Hagamos que nuestro corazón palpite al unísono con el corazón de Cristo, ¿cómo? San Agustín nos dirá que la perfección cristiana se centra en el amor y se mide por el amor. Esto es lo que
tiene que palpitar en nuestro corazón, es decir, el mismo amor de Dios manifestado en Jesucristo. Por eso, dirá así San Agustín: “¿Comenzaste a amar? Dios comenzó a morar en ti; ama al que
comienza a morar en ti, para que, morando más perfectamente, te haga perfecto” (San Agustín: In. Jo. ep. 8, 12). Nos acercamos a los demás por la intensidad con que dejamos que el amor del Señor
esté y se manifieste en nuestra vida. ¡Qué fuerza tiene para nosotros ver que la perfección cristiana se centra en el amor y se mide por el amor! Tener el corazón de Cristo es el diseño que hemos
de pedirle para nuestra vida: “Haz, Señor Dios mío, que me acuerde de ti, que te comprenda y que te ame. Acrecienta en mí estos dones hasta que me reformes por completo” (San Agustín: De Trin. XV
28, 51).
¡Cuántas veces me han dicho que dé esperanza! ¡Con qué fuerza se pide a la Iglesia que dé nueva esperanza! ¡Cómo se les pide a los sacerdotes, miembros de vida consagrada, a todo bautizado
que den esperanza! Solamente se puede dar teniendo el corazón de Cristo, su mismo amor. Por ello, debe ser para cada cristiano una convicción absoluta que acoger y servir a toda persona que nos
encontremos por el camino de la vida es acoger y servir a Jesucristo (cf. Mt 25, 40). Amar y mostrar a los hombres que Cristo tiene predilección y amor por ellos es hacerlos nacer de nuevo,
significa hacer ver que las personas valen por sí mismas, cualesquiera que sean las condiciones que tengan en todas las dimensiones de la vida: sociales, culturales, económicas.

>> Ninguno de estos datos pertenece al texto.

(* ===== verification/Virtio.v ===== *)
(** * kernel/driver/virtio_disk.c: the disk driver

    The driver shares three structures with the device: the descriptors, the ring
    of requests it makes available and the ring of requests the device has used.
    The device's side of the registers is given by [reg], what a read of a
    register returns. *)

From S2P Require Import Prelude Mem CString State Spinlock Printf Locks PageAlloc Sleep Bio.

(** ** include/virtio.h *)

Definition VIRTIO_MMIO_MAGIC_VALUE : Z := 0x000.
Definition VIRTIO_MMIO_VERSION : Z := 0x004.
Definition VIRTIO_MMIO_DEVICE_ID : Z := 0x008.
Definition VIRTIO_MMIO_VENDOR_ID : Z := 0x00c.
Definition VIRTIO_MMIO_DEVICE_FEATURES : Z := 0x010.
Definition VIRTIO_MMIO_DRIVER_FEATURES : Z := 0x020.
Definition VIRTIO_MMIO_QUEUE_SEL : Z := 0x030.
Definition VIRTIO_MMIO_QUEUE_NUM_MAX : Z := 0x034.
Definition VIRTIO_MMIO_QUEUE_NUM : Z := 0x038.
Definition VIRTIO_MMIO_QUEUE_READY : Z := 0x044.
Definition VIRTIO_MMIO_QUEUE_NOTIFY : Z := 0x050.
Definition VIRTIO_MMIO_INTERRUPT_STATUS : Z := 0x060.
Definition VIRTIO_MMIO_INTERRUPT_ACK : Z := 0x064.
Definition VIRTIO_MMIO_STATUS : Z := 0x070.
Definition VIRTIO_MMIO_QUEUE_DESC_LOW : Z := 0x080.
Definition VIRTIO_MMIO_QUEUE_DESC_HIGH : Z := 0x084.
Definition VIRTIO_MMIO_DRIVER_DESC_LOW : Z := 0x090.
Definition VIRTIO_MMIO_DRIVER_DESC_HIGH : Z := 0x094.
Definition VIRTIO_MMIO_DEVICE_DESC_LOW : Z := 0x0a0.
Definition VIRTIO_MMIO_DEVICE_DESC_HIGH : Z := 0x0a4.
Definition VIRTIO_CONFIG_S_ACKNOWLEDGE : Z := 1.
Definition VIRTIO_CONFIG_S_DRIVER : Z := 2.
Definition VIRTIO_CONFIG_S_DRIVER_OK : Z := 4.
Definition VIRTIO_CONFIG_S_FEATURES_OK : Z := 8.
Definition VIRTIO_BLK_F_RO : Z := 5.
Definition VIRTIO_BLK_F_SCSI : Z := 7.
Definition VIRTIO_BLK_F_CONFIG_WCE : Z := 11.
Definition VIRTIO_BLK_F_MQ : Z := 12.
Definition VIRTIO_F_ANY_LAYOUT : Z := 27.
Definition VIRTIO_RING_F_INDIRECT_DESC : Z := 28.
Definition VIRTIO_RING_F_EVENT_IDX : Z := 29.
Definition NUM : Z := 8.
Definition VRING_DESC_F_NEXT : Z := 1.
Definition VRING_DESC_F_WRITE : Z := 2.
Definition VIRTIO_BLK_T_IN : Z := 0.
Definition VIRTIO_BLK_T_OUT : Z := 1.
Definition sizeof_blk_req : Z := 16.

(** ** The driver's structures *)

Definition upd_vdisk (f : vdisk_t -> vdisk_t) (s : kernel) : kernel := set_vdisk (f (k_vdisk s)) s.
Definition vget {A} (f : vdisk_t -> A) : KM A := get (fun s => f (k_vdisk s)).

Definition v_set_desc (i : nat) (d : virtq_desc) (v : vdisk_t) : vdisk_t :=
  {| v_desc := <[i := d]> (v_desc v); v_avail := v_avail v; v_avail_idx := v_avail_idx v; v_used := v_used v;
     v_used_idx := v_used_idx v; v_free := v_free v; v_seen := v_seen v; v_info := v_info v; v_ops := v_ops v |}.
Definition v_set_avail (k : nat) (h : Z) (v : vdisk_t) : vdisk_t :=
  {| v_desc := v_desc v; v_avail := <[k := h]> (v_avail v); v_avail_idx := v_avail_idx v; v_used := v_used v;
     v_used_idx := v_used_idx v; v_free := v_free v; v_seen := v_seen v; v_info := v_info v; v_ops := v_ops v |}.
Definition v_set_avail_idx (n : Z) (v : vdisk_t) : vdisk_t :=
  {| v_desc := v_desc v; v_avail := v_avail v; v_avail_idx := n; v_used := v_used v;
     v_used_idx := v_used_idx v; v_free := v_free v; v_seen := v_seen v; v_info := v_info v; v_ops := v_ops v |}.
Definition v_set_free (i : nat) (x : Z) (v : vdisk_t) : vdisk_t :=
  {| v_desc := v_desc v; v_avail := v_avail v; v_avail_idx := v_avail_idx v; v_used := v_used v;
     v_used_idx := v_used_idx v; v_free := <[i := x]> (v_free v); v_seen := v_seen v; v_info := v_info v; v_ops := v_ops v |}.
Definition v_set_seen (n : Z) (v : vdisk_t) : vdisk_t :=
  {| v_desc := v_desc v; v_avail := v_avail v; v_avail_idx := v_avail_idx v; v_used := v_used v;
     v_used_idx := v_used_idx v; v_free := v_free v; v_seen := n; v_info := v_info v; v_ops := v_ops v |}.
Definition v_set_info (i : nat) (x : option nat * Z) (v : vdisk_t) : vdisk_t :=
  {| v_desc := v_desc v; v_avail := v_avail v; v_avail_idx := v_avail_idx v; v_used := v_used v;
     v_used_idx := v_used_idx v; v_free := v_free v; v_seen := v_seen v; v_info := <[i := x]> (v_info v); v_ops := v_ops v |}.
Definition v_set_op (i : nat) (x : blk_req) (v : vdisk_t) : vdisk_t :=
  {| v_desc := v_desc v; v_avail := v_avail v; v_avail_idx := v_avail_idx v; v_used := v_used v;
     v_used_idx := v_used_idx v; v_free := v_free v; v_seen := v_seen v; v_info := v_info v; v_ops := <[i := x]> (v_ops v) |}.

Definition desc_at (v : vdisk_t) (i : nat) : virtq_desc := default desc_zero (v_desc v !! i).
Definition free_at (v : vdisk_t) (i : nat) : Z := default 0 (v_free v !! i).
Definition info_at (v : vdisk_t) (i : nat) : option nat * Z := default (None, 0) (v_info v !! i).

(** [b->disk = n] *)
Definition buf_disk (n : Z) (b : buf) : buf :=
  {| b_valid := b_valid b; b_disk := n; b_dev := b_dev b; b_blockno := b_blockno b; b_lock := b_lock b;
     b_refcnt := b_refcnt b; b_prev := b_prev b; b_next := b_next b; b_data := b_data b |}.

(** The register at offset [r]. *)
Definition put_reg (r v : Z) : KM unit := modify (fun s => set_mmio (<[VIRTIO0 + r := u32 v]> (k_mmio s)) s).

(** ** Descriptors *)

(** The index of the first free descriptor, or -1. *)
Fixpoint first_free_desc (fr : list Z) (i : Z) : Z :=
  match fr with
  | [] => -1
  | x :: fr' => if truthy x then i else first_free_desc fr' (i + 1)
  end.

Definition alloc_desc : KM Z :=
  let! fr := vget v_free in
  let i := first_free_desc fr 0 in
  do! (when! 0 <=? i then modify (upd_vdisk (v_set_free (Z.to_nat i) 0)));
  ret i.

Definition free_desc (i : Z) : KM unit :=
  if NUM <=? i then panic "free_desc 1"
  else
    let! fr := vget (fun v => free_at v (Z.to_nat i)) in
    if truthy fr then panic "free_desc 2"
    else
      do! modify (upd_vdisk (v_set_desc (Z.to_nat i) desc_zero));
      do! modify (upd_vdisk (v_set_free (Z.to_nat i) 1));
      wakeup Ch_disk_free.

(** A chain of more than NUM descriptors visits one twice and stops in free_desc. *)
Fixpoint free_chain_loop (fuel : nat) (i : Z) : KM unit :=
  match fuel with
  | O => halt OutOfFuel
  | S f =>
      let! d := vget (fun v => desc_at v (Z.to_nat i)) in
      do! free_desc i;
      if truthy (Z.land (d_flags d) VRING_DESC_F_NEXT) then free_chain_loop f (d_next d) else ret tt
  end.

Definition free_chain (i : Z) : KM unit := free_chain_loop (S (Z.to_nat NUM)) i.

(** The three indices, or [None] with nothing taken. *)
Fixpoint alloc3_loop (k : nat) (idx : list Z) : KM (option (list Z)) :=
  match k with
  | O => ret (Some idx)
  | S k' =>
      let! i := alloc_desc in
      if i <? 0 then do! foreach idx free_desc; ret None
      else alloc3_loop k' (idx ++ [i])
  end.

Definition alloc3_desc : KM (option (list Z)) := alloc3_loop 3 [].

(** ** A request *)

(** The three descriptors and the header, with the lock held. *)
Definition format_request (b : nat) (write : Z) (i0 i1 i2 : Z) : KM unit :=
  let! blockno := buf_get b b_blockno in
  let sector := u32 (blockno * (BSIZE / 512)) in
  let set_desc i d := modify (upd_vdisk (v_set_desc (Z.to_nat i) d)) in
  do! modify (upd_vdisk (v_set_op (Z.to_nat i0)
        {| rq_type := if truthy write then VIRTIO_BLK_T_OUT else VIRTIO_BLK_T_IN; rq_reserved := 0; rq_sector := sector |}));
  do! set_desc i0 {| d_addr := D_op (Z.to_nat i0); d_len := sizeof_blk_req; d_flags := VRING_DESC_F_NEXT; d_next := i1 |};
  do! set_desc i1 {| d_addr := D_data b; d_len := BSIZE;
                     d_flags := Z.lor (if truthy write then 0 else VRING_DESC_F_WRITE) VRING_DESC_F_NEXT; d_next := i2 |};
  let! info := vget (fun v => info_at v (Z.to_nat i0)) in
  do! modify (upd_vdisk (v_set_info (Z.to_nat i0) (fst info, 0xff)));
  set_desc i2 {| d_addr := D_status (Z.to_nat i0); d_len := 1; d_flags := VRING_DESC_F_WRITE; d_next := 0 |}.

(** virtio_disk_rw up to the wait for the device: the head of the chain. A process
    that finds no descriptors sleeps, and starts over. *)
Definition virtio_submit (b : nat) (write : Z) : KM Z :=
  do! acquire L_vdisk;
  let! idx := alloc3_desc in
  match idx with
  | Some [i0; i1; i2] =>
      do! format_request b write i0 i1 i2;
      do! modify (upd_buf b (buf_disk 1));
      let! info := vget (fun v => info_at v (Z.to_nat i0)) in
      do! modify (upd_vdisk (v_set_info (Z.to_nat i0) (Some b, snd info)));
      let! n := vget v_avail_idx in
      do! modify (upd_vdisk (v_set_avail (Z.to_nat (n mod NUM)) i0));
      do! modify (upd_vdisk (v_set_avail_idx (u16 (n + 1))));
      do! put_reg VIRTIO_MMIO_QUEUE_NOTIFY 0;
      ret i0
  | _ => do! sleep Ch_disk_free L_vdisk; halt Switch
  end.

(** The rest of virtio_disk_rw, when the request has been served. *)
Definition virtio_finish (i0 : Z) : KM unit :=
  let! info := vget (fun v => info_at v (Z.to_nat i0)) in
  do! modify (upd_vdisk (v_set_info (Z.to_nat i0) (None, snd info)));
  do! free_chain i0;
  release L_vdisk.

(** The loop that waits for b->disk to change, for a process that finds it still
    1: it sleeps, and looks again when it is woken. *)
Definition await_served (b : nat) : KM unit :=
  let! d := buf_get b b_disk in
  when! d =? 1 then sleep (Ch_buf b) L_vdisk.

Definition virtio_disk_rw (b : nat) (write : Z) : KM unit :=
  let! i0 := virtio_submit b write in
  do! await_served b;
  virtio_finish i0.

(** ** The interrupt *)

Section Interrupt.
Context (reg : Z -> kernel -> Z).

Definition get_reg (r : Z) : KM Z := get (reg r).

(** One turn for each entry the device has added. *)
Fixpoint used_loop (fuel : nat) : KM unit :=
  match fuel with
  | O => halt OutOfFuel
  | S f =>
      let! v := get k_vdisk in
      if negb (v_seen v =? v_used_idx v) then
        let id := Z.to_nat (default 0 (v_used v !! Z.to_nat (v_seen v mod NUM))) in
        if negb (snd (info_at v id) =? 0) then panic "virtio_disk_intr status"
        else
          match fst (info_at v id) with
          | None => halt (Undefined "virtio_disk_intr: null buf")
          | Some b =>
              do! modify (upd_buf b (buf_disk 0));
              do! wakeup (Ch_buf b);
              do! modify (upd_vdisk (v_set_seen (u16 (v_seen v + 1))));
              used_loop f
          end
      else ret tt
  end.

Definition virtio_disk_intr : KM unit :=
  do! acquire L_vdisk;
  let! st := get_reg VIRTIO_MMIO_INTERRUPT_STATUS in
  do! put_reg VIRTIO_MMIO_INTERRUPT_ACK (Z.land st 0x3);
  let! v := get k_vdisk in
  do! used_loop (S (Z.to_nat (u16 (v_used_idx v - v_seen v))));
  release L_vdisk.

(** ** Initialisation *)

Context (kalloc : KM Z).

Definition clear_feature (f : Z) (features : Z) : Z := Z.land features (Z.lnot (Z.shiftl 1 f)).

Definition virtio_disk_init : KM unit :=
  do! initlock L_vdisk "virtio_disk";
  let! magic := get_reg VIRTIO_MMIO_MAGIC_VALUE in
  let! version := get_reg VIRTIO_MMIO_VERSION in
  let! device := get_reg VIRTIO_MMIO_DEVICE_ID in
  let! vendor := get_reg VIRTIO_MMIO_VENDOR_ID in
  if negb (magic =? 0x74726976) || negb (version =? 2) || negb (device =? 2) || negb (vendor =? 0x554d4551)
  then panic "could not find virtio disk"
  else
    do! put_reg VIRTIO_MMIO_STATUS 0;
    let status := Z.lor 0 VIRTIO_CONFIG_S_ACKNOWLEDGE in
    do! put_reg VIRTIO_MMIO_STATUS status;
    let status := Z.lor status VIRTIO_CONFIG_S_DRIVER in
    do! put_reg VIRTIO_MMIO_STATUS status;
    let! features := get_reg VIRTIO_MMIO_DEVICE_FEATURES in
    let features :=
      foldl (fun fs f => clear_feature f fs) features
        [VIRTIO_BLK_F_RO; VIRTIO_BLK_F_SCSI; VIRTIO_BLK_F_CONFIG_WCE; VIRTIO_BLK_F_MQ; VIRTIO_F_ANY_LAYOUT;
         VIRTIO_RING_F_EVENT_IDX; VIRTIO_RING_F_INDIRECT_DESC] in
    do! put_reg VIRTIO_MMIO_DRIVER_FEATURES features;
    let status := Z.lor status VIRTIO_CONFIG_S_FEATURES_OK in
    do! put_reg VIRTIO_MMIO_STATUS status;
    let! status := get_reg VIRTIO_MMIO_STATUS in
    if negb (truthy (Z.land status VIRTIO_CONFIG_S_FEATURES_OK)) then panic "virtio disk FEATURES_OK unset"
    else
      do! put_reg VIRTIO_MMIO_QUEUE_SEL 0;
      let! rdy := get_reg VIRTIO_MMIO_QUEUE_READY in
      if truthy rdy then panic "virtio disk should not be ready"
      else
        let! max := get_reg VIRTIO_MMIO_QUEUE_NUM_MAX in
        if max =? 0 then panic "virtio disk has no queue 0"
        else if max <? NUM then panic "virtio disk max queue too short"
        else
          let! desc := kalloc in
          let! avail := kalloc in
          let! used := kalloc in
          if (desc =? 0) || (avail =? 0) || (used =? 0) then panic "virtio disk kalloc"
          else
            do! kmemset desc 0 PGSIZE;
            do! kmemset avail 0 PGSIZE;
            do! kmemset used 0 PGSIZE;
            do! modify (upd_vdisk (fun v =>
                  {| v_desc := replicate 8 desc_zero; v_avail := replicate 8 0; v_avail_idx := 0;
                     v_used := replicate 8 0; v_used_idx := 0; v_free := v_free v; v_seen := v_seen v;
                     v_info := v_info v; v_ops := v_ops v |}));
            do! put_reg VIRTIO_MMIO_QUEUE_NUM NUM;
            do! put_reg VIRTIO_MMIO_QUEUE_DESC_LOW desc;
            do! put_reg VIRTIO_MMIO_QUEUE_DESC_HIGH (Z.shiftr desc 32);
            do! put_reg VIRTIO_MMIO_DRIVER_DESC_LOW avail;
            do! put_reg VIRTIO_MMIO_DRIVER_DESC_HIGH (Z.shiftr avail 32);
            do! put_reg VIRTIO_MMIO_DEVICE_DESC_LOW used;
            do! put_reg VIRTIO_MMIO_DEVICE_DESC_HIGH (Z.shiftr used 32);
            do! put_reg VIRTIO_MMIO_QUEUE_READY 1;
            do! foreach (seq 0 (Z.to_nat NUM)) (fun i => modify (upd_vdisk (v_set_free i 1)));
            put_reg VIRTIO_MMIO_STATUS (Z.lor status VIRTIO_CONFIG_S_DRIVER_OK).
End Interrupt.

Una de las características de quien palpita al unísono con el corazón de Cristo es el tener una mística que yo llamo `de los ojos abiertos´, es decir, que le lleva a vivir la presencia del
misterio de Dios manifestado en Cristo y que recorre todos los entramados de la historia de los hombres, viendo esa presencia y la necesidad de acercar el amor de Dios a algunos de los rincones
de vidas humanas y de la historia. Vivir palpitando con el corazón de Cristo nos hace descubrir que toda la realidad está llena de la presencia de Dios y que donde se juega, aunque sea un ápice,
el destino humano, allí hay necesidad del corazón de Cristo para expresar su amor. Dios, que se hizo hombre, estuvo en esta historia al lado de los hombres, codo a codo con ellos, y participó de
sus problemas y de sus creencias. Mostró su corazón en el que todos tenían un hueco para acogerse a su amor. Él es quien nos contagia, también, a tener un corazón con sus medidas, que vive atento
y diciendo como Él a los demás: ¿qué quieres que haga por ti?